In a qualitative study of 10 persons with moderate or severe TBI, O’Callaghan et al. (2006) found that these respondents indicated that they experienced denial when confronted with the reality that they could no longer do all the things they could do before their injuries. While they believed that denial protected them from distress, they also acknowledged that denial led to avoidant behaviors that interfered with recovery. Participants indicated that they were challenged by the effort to accept their “new selves” while still desiring to return to the “old self.”

To our knowledge, no other methods have appeared to measure DD versus ISA in persons with a history of TBI. However (Prigatano, 2012) suggested that patients who present with DD may “show greater indications of denial by their verbal responses obtained from the Thematic Apperception Test using the indicators of denial….” in the Cramer (2003) scoring system, denial is reflected “by statements of negation, blatant or clear omission of ominous components of reality when telling or relating a story, over-maximizing the positive or minimizing the negative, describing unexpected goodness, optimism, positiveness, or gentleness” (Prigatano, 2012). This approach was used in a recent study by Belchev et al. (2017). These investigators had 43 postacute patients with varying levels of severity of TBI complete the PCRS and compared their ratings on this scale with therapist ratings. Three groups were identified in their sample: overestimators of their competency using the PCRS, good estimators, and underestimators. These three groups did not differ on measures of severity of brain injury or their neuropsychological test performance with one exception. Over estimators performed significantly more poorly on the Digit Span subtest of the Wechsler Adult Intelligence Scale, IV Edition. However, both the over- and underestimators had higher denial scores than the good estimators using the Thematic Apperception Test. Level of denial, using the Thematic Apperception Test measure, did not appear to differ between the over- and underestimators, but a specific test of this difference was not reported. However, level of depression, as measured by the Beck Depression Inventory, was higher in under-estimators than in over-estimators. This basic finding has been reported in several studies (Smeets et al., 2017).

The fact that the overestimators did not have more severe brain injuries and showed no difference on the majority of neuropsychological tests compared to good and underestimators highlights the central problem that this review paper attempts to address. Without independent classification of postacute patients with TBI showing high levels of ISA (i.e., clinically significant ISA) (and low or non-existent DD) versus those showing high levels of DD (and low to non-existent ISA), the meaning of the projective test findings reported by Belchev et al. (2017) remains unclear.
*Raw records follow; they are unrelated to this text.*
(** The text so far, at [lr]; [n] strings were dropped without being released
    on the way. *)
Record text_at w0 rho (lr : positive) (text : string) (n : nat) w : Prop := {
  tx_str : w_heap w !! lr = Some (Obj 1 (VStr text));
  tx_wf : exists leaked, wf w ({[+ lr +]} ⊎ (leaked ⊎ rho)) /\ size leaked = n;
  tx_new : only_new w0 w;
}.

Lemma append_str_ok w0 rho lr text n w s :
  text_at w0 rho lr text n w ->
  exists lr' w', append_str (Loc lr) s w = Ret (Loc lr') w' /\
    text_at w0 rho lr' (text +:+ s) (2 + n) w'.
Proof.
  intros [Ht (lk & Hw & Hn) Hon].
  pose proof (wf_fresh _ _ _ (wf_hp _ _ Hw) _ _ Ht) as Hlt.
  unfold append_str, PyStr_FromFormat, PyStr_Concat.
  rewrite (bind_Ret _ _ _ _ _ (alloc_eq _ _)).
  erewrite bind_Ret.
  2:{ apply peek_eq. simpl. rewrite lookup_insert_ne by lia. exact Ht. }
  erewrite bind_Ret by (apply peek_eq; simpl; apply lookup_insert_eq).
  cbn [ob_val]. rewrite alloc_eq. do 2 eexists. split; [done|]. simpl.
  assert (wf w (val_refs (VStr s) ⊎ ({[+ lr +]} ⊎ (lk ⊎ rho)))) as Hw1.
  { eapply wf_eq; [exact Hw|]. unfold val_refs. simpl. multiset_solver. }
  apply alloc_wf in Hw1; [|by constructor].
  eapply (wf_eq _ _ (val_refs (VStr (text +:+ s)) ⊎
    ({[+ w_next w +]} ⊎ ({[+ lr +]} ⊎ (lk ⊎ rho))))) in Hw1;
    [|unfold val_refs; simpl; multiset_solver].
  apply alloc_wf in Hw1; [|by constructor]. simpl in Hw1.
  split; simpl.
  - apply lookup_insert_eq.
  - exists ({[+ w_next w; lr +]} ⊎ lk). split.
    + eapply wf_eq; [exact Hw1|]. multiset_solver.
    + rewrite !gmultiset_size_disj_union, !gmultiset_size_singleton. lia.
  - etrans; [exact Hon|]. etrans; [apply (only_new_alloc (VStr s) w)|].
    exact (only_new_alloc (VStr (text +:+ s))
      (set_next (Pos.succ (w_next w)) (set_heap (<[w_next w := Obj 1 (VStr s)]> (w_heap w)) w))).
Qed.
We would suggest that experienced clinicians independently identify a group of patients with TBI that show clinically significant ISA with minimal or low DD and compare them to patients with TBI showing clinically significant DD with minimal or low ISA on several measures. The measures should include severity of initial TBI, neuroimaging findings of brain pathology, and neuropsychological test findings (which included measures of attention/vigilance, perseverative responding, and motor speed). Independent measures of denial and ISA should also be employed. Measurements of denial may include projective techniques, structured interviews, as well as self-report questionnaires.

Livneh (2009) briefly reviews several measurement approaches that were developed primarily for studying denial associated with myocardial infarction or cancer. Studies employing these approaches often report that scores on denial measures are typically not associated with scores on depression measurements, but are related to scores suggestive of avoidance or escape strategies (p. 45). We propose that a major avoidance or escape strategy that we clinically observe is the tendency of patients to actively discourage the examining clinician from asking questions about how their TBI has influenced them.

The relatively new Illness Denial Questionnaire for patients with various medical conditions and caregivers has recently been described (Ferrario et al., 2017). That scale was standardized on 219 patients with diverse medical, including neurological illness, and 181 caregivers. Factor analytical studies of the scale suggest that three broad categories of behavior can be used to assess denial. They include minimizing or “denying” negative emotions, resistance to change, and conscious avoidance of discussing their medical condition. In light of the research with other medical conditions noted above, the conscious avoidance subscale may be especially helpful when capturing some aspects of DD in the population of persons with TBI.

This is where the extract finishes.